Geoffrey Sheean writes:
I am having trouble thinking Bayesianly about the so-called ‘normal’ or ‘reference’ values that I am supposed to use in some of the tests I perform. These values are obtained from purportedly healthy people. Setting aside concerns about ascertainment bias, non-parametric distributions, and the like, the values are usually obtained by setting the limits at ± 2SD from the mean. In some cases, supposedly because of a non-normal distribution, the third highest and lowest value observed in the healthy group sets the limits, on the assumption that no more than 2 results (out of 20 samples) are allowed to exceed these values: if there are 3 or more, then the test is assumed to be abnormal and the reference range is said to reflect the 90th percentile. The results are binary – normal, abnormal.
The relevance to the diseased state is this. People who are known unequivocally to have condition X show Y abnormalities in these tests. Therefore, when people suspected of having condition X (or something kind of like it) are found to have Y abnormalities (similar or milder), the test is said to support the diagnosis of condition X (or something kind of like it). The problem is that there is no true sensitivity and specificity information because of the lack of a gold standard for many diseases, and in part because condition X and abnormality Y are actually broad categories, rather than specific diseases or states. The findings observed in one situation are extrapolated to broadly similar situations. Without sensitivity or specificity, what can one do?
An example. People who are known to have suffered partial nerve damage, trauma, polio, etc. develop large sized electrical signals in muscles that are connected to the nerves. So, when we see similar large signals in other people, we conclude that they too have suffered nerve injury, even if it is not due to trauma, or polio, or any other the known circumstances in which large signals were originally seen.
So, how to think about this statistically? If I find a result that is greater than 2SD away from the reference population mean, classical statistics suggests I should think that there is only a 5% chance of finding this result (or worse) in a normal person. From this, I am trained to conclude that this person is abnormal (95% probability). Similarly, if I find 3 abnormalities in a sample of 20 from a patient that exceed a certain value, I am to conclude that this person is abnormal (how probable??).
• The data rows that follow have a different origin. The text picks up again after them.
(* ===== verification/JobRequests.v ===== *)
(** Requests and publication: which payloads the worker accepts, how it calls
    the agent for them, and what [JobService.publish] promises. *)
From Stdlib Require Import String.
From stdpp Require Import base numbers strings list sets.
From S2P Require Import Prelude Models Uuid PyVal Effects JobService JobProperties.

(** * The queued payload *)

(** A string with a visible character. *)
Definition nonblank (v : PyVal) : Prop := exists s, v = PStr s /\ is_blank s = false.

Lemma is_blank_field_iff v : is_blank_field v = false <-> nonblank v.
Proof. unfold nonblank. destruct v; cbn; naive_solver. Qed.

Lemma is_blank_field_true v : is_blank_field v = true <-> ~ nonblank v.
Proof. rewrite <- is_blank_field_iff. by destruct (is_blank_field v). Qed.

(** A resume answer: confirmed or not, with a selection when confirmed. *)
Definition answer_ok (v : PyVal) : Prop :=
  exists r, v = PDict r /\
    (get r "confirmed" = PBool false \/
     get r "confirmed" = PBool true /\ truthy (get r "selection") = true).

(** The request contract: a user and a session, and either a message or an
    answer to a confirmation. *)
Record request_valid (d : list (string * PyVal)) : Prop := {
  rq_user : nonblank (get d "user_id");
  rq_session : nonblank (get d "session_id");
  rq_action :
    (nonblank (get d "message") /\ get d "resume" = PNone) \/
    (~ nonblank (get d "message") /\ answer_ok (get d "resume")) }.

(** C34: [validate_request] accepts exactly the payloads of the contract and
    returns them unchanged; it rejects every other one with [InvalidJobError]. *)
Theorem validate_request_spec payload :
  (forall request, validate_request payload = Ok request <->
     payload = PDict request /\ request_valid request) /\
  raises_only InvalidJobError (validate_request payload).
Proof.
  split.
  - intros request. split.
    + intros Hok. pose proof (validated_callable _ _ Hok) as [-> _]. split; [done|].
      unfold validate_request in Hok.
      destruct (is_blank_field (get request "user_id")) eqn:Hu; [done|].
      destruct (is_blank_field (get request "session_id")) eqn:Hs; [done|].
      destruct (is_blank_field (get request "message")) eqn:Hm; cbn in Hok;
        destruct (get request "resume") as [| | | | | |r|] eqn:Hr; try done;
        (split; [by apply is_blank_field_iff..|]).
      * right. split; [by apply is_blank_field_true|]. rewrite Hr. exists r. split; [done|].
        destruct (get r "confirmed") as [|[]| | | | | |]; try done; [|by left].
        right. split; [done|]. by destruct (truthy (get r "selection")).
      * left. split; [by apply is_blank_field_iff|done].
    + intros [-> [Hu Hs Ha]]. unfold validate_request.
      apply is_blank_field_iff in Hu as ->. apply is_blank_field_iff in Hs as ->.
      destruct Ha as [[Hm ->]|[Hm (r & -> & Hr)]].
      * apply is_blank_field_iff in Hm as ->. done.
      * apply is_blank_field_true in Hm as ->. cbn.
        destruct Hr as [->|[-> ->]]; done.
  - intros e. unfold validate_request. repeat case_match; try done; by intros [= <-].
Qed.

(** How an accepted request reaches the agent: one call, [resume] with the
    answer when the payload has a [resume] key, otherwise [run] with the
    message, for the payload's user and session. *)
Theorem call_agent_dispatch d :
  request_valid d ->
  call_agent d =
  if has_key "resume" d then await (RunnerResume (get d "user_id") (get d "session_id") (get d "resume"))
  else await (RunnerRun (get d "user_id") (get d "session_id") (get d "message")).
Proof.
  intros [_ _ Ha]. unfold call_agent, has_key, item, get, get_or in *. cbv zeta.
  destruct (entry "resume" d); [done|]. destruct (entry "message" d); [done|].
  exfalso. destruct Ha as [[(? & [=] & _) _]|[_ (? & [=] & _)]].
Qed.

(** A payload with a message and an explicit [null] resume passes the
    validation as a message but is dispatched as a resume without an answer. *)
Theorem null_resume_is_resumed user session message :
  is_blank user = false -> is_blank session = false -> is_blank message = false ->
  let d := [("user_id", PStr user); ("session_id", PStr session); ("message", PStr message);
            ("resume", PNone)]%string in
  validate_request (PDict d) = Ok d /\
  call_agent d = await (RunnerResume (PStr user) (PStr session) PNone).
Proof.
  intros Hu Hs Hm. split; [|done]. unfold validate_request. cbn. by rewrite Hu, Hs, Hm.
Qed.

(** * Publication *)

(** The envelope of a new job. *)
Definition new_job (uuid : UUID) (payload : PyVal) : Job :=
  mkJob (PStr (uuid_str uuid)) payload (PInt 0) PNone.

(** An idempotency key the service looks at. *)
Definition usable_key (key : option string) : option string :=
  match key with
  | Some k => if (k =? "")%string then None else Some k
  | None => None
  end.

Definition claims (key : option string) (job : Job) (claimed : bool) (owner : PyVal) : list KeyEvent :=
  match usable_key key with
  | Some k => [KeyClaim k (j_id job) (Ok (owner, claimed))]
  | None => []
  end.

(** What a publication promises about its outcome. *)
Inductive Published (payload : PyVal) (key : option string) :
    Res (PyVal * bool) -> list KeyEvent -> list Outgoing -> list string -> Prop :=
  | pub_queued uuid owner keys :
      keys = claims key (new_job uuid payload) true owner ->
      Published payload key (Ok (PStr (uuid_str uuid), false)) keys
        [ToQueue (new_job uuid payload)] [STATUS_PUBLISHED]
  | pub_duplicate k uuid owner :
      usable_key key = Some k ->
      Published payload key (Ok (owner, true)) [KeyClaim k (PStr (uuid_str uuid)) (Ok (owner, false))] [] []
  | pub_not_claimed e keys :
      keys = [] \/ (exists k uuid, usable_key key = Some k /\
                    keys = [KeyClaim k (PStr (uuid_str uuid)) (Raise e)]) ->
      Published payload key (Raise e) keys [] []
  | pub_failed uuid owner e statuses keys released :
      keys = claims key (new_job uuid payload) true owner ->
      released = match usable_key key with Some k => [KeyRelease k] | None => [] end ->
      statuses ⊆ [STATUS_PUBLISHED; STATUS_FAILED] ->
      Published payload key (Raise e) (keys ++ released) [] statuses.

Lemma with_key_usable key p :
  with_key key p = match usable_key key with Some k => p k | None => mret tt end.
Proof. unfold with_key, usable_key. by destruct key as [k|]; [destruct (k =? "")%string|]. Qed.

(** The part of [publish] after the claim: everything is undone on failure. *)
Definition queue_job (payload : PyVal) (key : option string) (uuid : UUID) : JobM (PyVal * bool) :=
  let job := new_job uuid payload in
  try_ (await (SetJobStatus (j_id job) STATUS_PUBLISHED);;
        now ← await Now;
        await (MarkJobTiming (j_id job) TIMING_PUBLISHED now);;
        try_ (await (BrokerPublish job))
          (fun e => await (SetJobStatus (j_id job) STATUS_FAILED);; Throw e))
    (fun e => with_key key (fun k => await (ReleaseIdempotencyKey k));; Throw e);;
  mret (j_id job, false).

Definition released (key : option string) : list KeyEvent :=
  match usable_key key with Some k => [KeyRelease k] | None => [] end.

Lemma queue_job_spec payload key uuid :
  wp (queue_job payload key uuid) (fun r tr =>
    (r = Ok (PStr (uuid_str uuid), false) /\ key_events tr = [] /\
     outgoing tr = [ToQueue (new_job uuid payload)] /\ status_writes tr = [STATUS_PUBLISHED]) \/
    (exists e, r = Raise e /\ key_events tr = released key /\ outgoing tr = [] /\
     status_writes tr ⊆ [STATUS_PUBLISHED; STATUS_FAILED])).
Proof.
  unfold queue_job. cbv zeta.
  assert (wp (with_key key (fun k => await (ReleaseIdempotencyKey k)))
    (fun _ tr => key_events tr = released key /\ outgoing tr = [] /\ status_writes tr = [])) as Hundo.
  { rewrite with_key_usable. unfold released. destruct (usable_key key); wp_steps; done. }
  wp_step. wp_step. wp_steps;
    try (eapply wp_mono; [|apply Hundo]; cbn beta; intros r tr (Hk & Ho & Hs);
         destruct r; cbn [wp]; right; eexists; unfold key_events in *; obs;
         rewrite ?app_nil_r, ?Hk, ?Ho, ?Hs; repeat split; set_solver).
  by left.
Qed.

Lemma publish_contract_holds payload key :
  wp (publish payload key) (fun r tr =>
    Published payload key r (key_events tr) (outgoing tr) (status_writes tr)).
Proof.
  assert (forall tr0 uuid owner,
    key_events tr0 = claims key (new_job uuid payload) true owner -> outgoing tr0 = [] ->
    status_writes tr0 = [] ->
    wp (queue_job payload key uuid) (fun r tr =>
      Published payload key r (key_events (tr0 ++ tr)) (outgoing (tr0 ++ tr)) (status_writes (tr0 ++ tr))))
    as Hqueue.
  { intros tr0 uuid owner Hk Ho Hs. eapply wp_mono; [|apply queue_job_spec]. cbn beta.
    intros r tr [(-> & Hk' & Ho' & Hs')|(e & -> & Hk' & Ho' & Hs')];
      unfold key_events in *; obs; rewrite Hk, Ho, Hs, Hk', Ho'; cbn.
    - rewrite Hs', app_nil_r. by eapply pub_queued.
    - by eapply pub_failed. }
  unfold publish. wp_step. wp_step; cbn beta iota; [|by apply pub_not_claimed; left].
  fold (queue_job payload key a).
  assert (usable_key key = None ->
    wp (queue_job payload key a) (fun r tr => Published payload key r
      (key_events ([Ev Uuid4 (Ok a)] ++ tr)) (outgoing ([Ev Uuid4 (Ok a)] ++ tr))
      (status_writes ([Ev Uuid4 (Ok a)] ++ tr)))) as Hplain.
  { intros Hnone. apply (Hqueue _ _ PNone); try done. unfold claims. by rewrite Hnone. }
  destruct key as [k|]; [|by apply Hplain]. cbn [usable_key] in Hplain.
  destruct (k =? "")%string eqn:Ek; [by apply Hplain|].
  wp_step. wp_step; cbn beta iota.
  - destruct a0 as [owner [|]]; cbn [negb].
    + eapply wp_mono; [|apply (Hqueue [Ev Uuid4 (Ok a); Ev (ClaimIdempotencyKey k (PStr (uuid_str a))) (Ok (owner, true))] a owner)];
        [done|unfold claims; cbn; by rewrite Ek|done|done].
    + wp_step. apply (pub_duplicate _ _ k a owner). cbn. by rewrite Ek.
  - apply pub_not_claimed. right. exists k, a. cbn. by rewrite Ek.
Qed.

(** Publishing is idempotent and all-or-nothing: a call queues exactly one
    fresh job marked published and returns its id, or it queues nothing and
    returns the owner of its key, or it raises without having queued anything,
    and then a key it had claimed is released for the client's retry. *)
Theorem publish_contract payload key :
  wp (publish payload key) (fun r tr =>
    Published payload key r (key_events tr) (outgoing tr) (status_writes tr)).
Proof. apply publish_contract_holds. Qed.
With the ± 2SD range, at least I can readily see just how far beyond the reference range a value is and take heart from the fact that the further out of this range the value is, the more ‘likely’ it is a true abnormality, reflecting true pathology, even though that is not what the standard statistical interpretation would say. Isn’t this way of thinking akin to interpreting a really, really low p value as stronger evidence than just a low p value? That is, confusing the probability of finding the evidence with the strength of the evidence? Trouble is, it really does feel like stronger evidence.
With the second type of reference range, there is no such guidance. For example, the upper limit of a value (3rd highest) for a test was set at 55 but the raw data show some normal subjects had values well over 100 and in one case, over 400, just not more than 2 over 55. So, what does it mean if I see 5 out of 20 values over 55 compared with just 3 out of 20? What if I choose to collect more than 20 samples, say 30 samples? Am I to adjust the number of abnormal values needed to conclude abnormality to 4 (based on upper limit is 2/20 = 10%, so 10% of 30 is 3)? Is a person with 3/20 values of 126, 89, and 279 more abnormal than someone with 3 values of 58, 63, and 74? With ± 2SD, at least I can gain some (false?) confidence from severity of the abnormality.
It gets worse. Often, we have no way of knowing if we are right, no way to calibrate. The reasons are a little complicated so I won’t explain.
I’d prefer to either use the continuous variable as is, or else create a transformed scale using some clinical understanding. For example, instead of transforming into a 0/1 variable (‘normal/high”) or maybe -1/0/1 (“low/normal/high”), transform on to a 1-5 or 1-10 scale. The .05 level has nothing to with anything here; the point is to use this variable as an effective predictor.